Не ответив ему, Сафия какое-то время еще молча бродила по форту. Она догадывалась, что ее лицо, до самых глаз укутанное вуалью, возбуждает жгучий интерес занятых своим делом мужчин. И вот, наконец, она решилась заговорить о том, что было ясно для нее с самого начала — что она заметила, еще находясь на борту корабля. Впрочем, Сафия еще не решила: с таким же успехом она могла бы оставить эти сведения при себе… или продать капитану первого же галеона венецианцев, который бы попался им по пути.
— Так уж и неприступен? — ехидно прищурившись, переспросила она принца. — Ну, не знаю. Может быть. Только это было давно — еще в те далекие времена, когда те, кто строил эти крепости, надеялись, что стрелы их защитников долетят до палубы корабля.
— А теперь у нас вместо стрел пушки, так что тебе тем более нечего бояться.
— Но ведь у неприятеля тоже есть пушки, не так ли? Давно прошли те дни, когда Мухаммед Великолепный, твой славный предшественник, обрушился всей мощью своих пушек на корабли византийских греков и те со своими стрелами оказались совершенно беззащитны перед ним.
— Но, видишь ли, сладкая моя… — начал Мурад тем же тоном, которым взрослые обычно пытаются втолковать что-то ребенку.
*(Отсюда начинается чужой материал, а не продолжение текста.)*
Fixpoint log_events (id : nat) (evs : list (source_loc * proxy_event)) (st : ST) : option ST :=
    match evs with
    | [] => Some st
    | (loc, e) :: evs => st ← log_event id loc e st; log_events id evs st
    end.

  (** A call with arguments logs the formatted text. *)
Lemma spd_log_fmt_plain id loc lvl texts args st :
    call_ok args -> length texts = S (length args) -> Forall (fun a => is_Some (arg_text a)) args ->
    spd_log_fmt id loc lvl (show (plain_pieces texts)) args st = spd_log localtime this_thread id loc lvl (interleave texts args) st.
Proof. intros Ha Hl Hp. unfold spd_log_fmt. by rewrite format_plain. Qed.

Lemma log_event_text id loc e st :
    event_ok e -> log_event id loc e st = spd_log localtime this_thread id loc (event_level e) (event_text e) st.
Proof.
    assert (forall lvl pre v t, operand_ok (arg_map v) -> plain (arg_map v) = inl t ->
      spd_log_fmt id loc lvl (show (plain_pieces [pre; []])) [(None, v)] st = spd_log localtime this_thread id loc lvl (pre ++ t) st) as Hone.
    { intros lvl pre v t Hv Ht. assert (arg_text (None, v) = Some t) as Hat by (unfold arg_text; cbn [snd]; by rewrite Ht).
      rewrite spd_log_fmt_plain; [|split; [reflexivity|by constructor]|done|constructor; [by eexists|constructor]].
      cbn [interleave]. rewrite Hat. cbn [default]. by rewrite app_nil_r. }
    intros He. destruct e; cbn [event_ok event_level event_text log_event] in *; [..|done].
    - exact (Hone info (B "Receive signal ") (Cunsigned signum) (dec signum) He eq_refl).
    - exact (Hone info (B "----Config->LocalHost ") (Cstring localhost) localhost I eq_refl).
    - apply (Hone info (B "----Config->port ") (Cushort port) (dec port)); [cbn; lia|done].
    - exact (Hone info (B "----Config->ThreadCount ") (Cint ThreadCount) (dec ThreadCount) He eq_refl).
    - exact (Hone info (B "----Config->expiredays ") (Cint expiredays) (dec expiredays) He eq_refl).
    - apply (Hone info (B "----Config->clientConfPath ") (Ccharptr mClientConfPath chars) chars); cbn [arg_map operand_ok plain]; [lia|].
      by rewrite (proj2 (Z.eqb_neq _ 0)) by lia.
    - destruct He as [Hi Hn]. change (B "Thread {} trying {} time ...") with (show (plain_pieces [B "Thread "; B " trying "; B " time ..."])).
      rewrite spd_log_fmt_plain; [reflexivity|split; [reflexivity|repeat constructor; cbn; lia]|done|by repeat constructor].
Qed.

Definition event_request (e : source_loc * proxy_event) : Logger.request := (e.1, event_level e.2, event_text e.2).

Lemma log_events_requests id evs st :
    Forall (fun e => event_ok e.2) evs ->
    log_events id evs st = log_requests custom_format localtime gmtime pid pattern_now this_thread id (map event_request evs) st.
Proof.
    intros Hok. revert st. induction Hok as [|[loc e] evs He _ IH]; intros st; [done|].
    cbn [log_events map log_requests event_request fst snd]. rewrite log_event_text by done.
    destruct (spd_log _ _ _ _ _ _ _); [apply IH|done].
Qed.
End events.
Сафия не обиделась. Если ему это лестно — пусть! Бедняга принц до сих пор не догадывался, что именно ее он должен благодарить за должность губернатора.
— Видишь ли, пушки стреляют ядрами сверху вниз, а это легче, чем кораблям, которые стреляют снизу вверх, — наставительным тоном продолжал объяснять он.
— Примерно так я и думала.
— Что? Не понял…
— Видишь ли, желая добиться того, чтобы стрелы долетели до кораблей, твои предшественники выстроили оба форта как можно ближе к проходу, не позаботившись, чтобы выбрать для их местоположения наиболее высокую точку — тогда бы они господствовали над всем проливом. Взгляни на этот обрыв… И тот, по другую его сторону. Оба голые и уязвимые, точно новорожденные младенцы, к тому же любой, кто спустится по ним вниз, окажется как раз во внутреннем дворе крепости. Все, что потребуется от противника, это поставить сюда пушки. Нелегкая задача, согласна, но вполне возможная, достаточно только выбрать ночь потемнее, и после этого обе твои крепости вместе с проливом окажутся у него в руках.
Взгляд Мурада беспомощно перебегал от одной крепости к другой и вновь возвращался. Он искал доводы, чтобы возразить возлюбленной, и не находил. Не находил, потому что Сафия была права. Она спрятала улыбку. Немного позже девушка помогла Мураду составить султану письмо, в котором он подробно описал все, что видел, — естественно, в таких выражениях, как будто только его собственная исключительная проницательность позволила вовремя обнаружить угрожавшую им опасность, — а также предложил сделать все, чтобы в самое ближайшее время исправить положение.